Which lines of the records below contain the word "Hget"? Copy each of them out.

---+---

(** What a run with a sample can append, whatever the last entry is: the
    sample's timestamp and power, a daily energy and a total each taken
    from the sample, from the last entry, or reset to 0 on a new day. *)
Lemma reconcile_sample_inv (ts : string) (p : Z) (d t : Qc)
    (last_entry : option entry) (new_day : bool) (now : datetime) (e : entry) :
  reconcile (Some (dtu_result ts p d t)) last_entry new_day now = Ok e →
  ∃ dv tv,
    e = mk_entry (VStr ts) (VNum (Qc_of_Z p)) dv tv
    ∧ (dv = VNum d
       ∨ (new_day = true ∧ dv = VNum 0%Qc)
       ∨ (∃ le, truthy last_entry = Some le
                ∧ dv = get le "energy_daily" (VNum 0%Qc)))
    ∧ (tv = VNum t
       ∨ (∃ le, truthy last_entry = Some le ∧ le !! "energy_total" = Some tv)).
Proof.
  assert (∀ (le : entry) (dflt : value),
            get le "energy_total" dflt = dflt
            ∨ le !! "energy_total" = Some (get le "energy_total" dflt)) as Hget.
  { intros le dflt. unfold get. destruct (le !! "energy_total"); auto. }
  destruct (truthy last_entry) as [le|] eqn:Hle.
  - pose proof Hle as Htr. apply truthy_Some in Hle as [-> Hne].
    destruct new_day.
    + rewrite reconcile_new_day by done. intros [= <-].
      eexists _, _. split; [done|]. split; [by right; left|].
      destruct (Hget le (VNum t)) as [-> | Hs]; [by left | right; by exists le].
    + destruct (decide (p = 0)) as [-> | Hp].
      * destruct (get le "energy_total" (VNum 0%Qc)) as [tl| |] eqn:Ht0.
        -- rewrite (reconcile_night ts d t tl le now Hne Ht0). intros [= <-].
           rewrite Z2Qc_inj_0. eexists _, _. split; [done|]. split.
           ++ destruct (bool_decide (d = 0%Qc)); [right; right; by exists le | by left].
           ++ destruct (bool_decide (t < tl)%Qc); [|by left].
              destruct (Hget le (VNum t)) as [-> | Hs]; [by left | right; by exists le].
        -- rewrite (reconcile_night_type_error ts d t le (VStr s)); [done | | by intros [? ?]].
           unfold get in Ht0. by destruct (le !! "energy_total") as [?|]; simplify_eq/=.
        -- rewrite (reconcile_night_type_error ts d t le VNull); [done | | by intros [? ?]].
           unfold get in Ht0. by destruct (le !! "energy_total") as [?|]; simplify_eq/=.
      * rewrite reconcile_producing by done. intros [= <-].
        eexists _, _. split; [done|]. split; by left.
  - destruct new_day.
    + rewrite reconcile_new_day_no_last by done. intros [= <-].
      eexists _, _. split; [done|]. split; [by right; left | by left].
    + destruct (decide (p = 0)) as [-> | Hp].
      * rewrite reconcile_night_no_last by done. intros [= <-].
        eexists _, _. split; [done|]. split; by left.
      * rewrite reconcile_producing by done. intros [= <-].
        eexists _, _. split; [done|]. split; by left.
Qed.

---+---

- **Exercise response**:
            ∨ le !! "energy_total" = Some (get le "energy_total" dflt)) as Hget.
      destruct (Hget le (VNum t)) as [-> | Hs]; [by left | right; by exists le].
              destruct (Hget le (VNum t)) as [-> | Hs]; [by left | right; by exists le].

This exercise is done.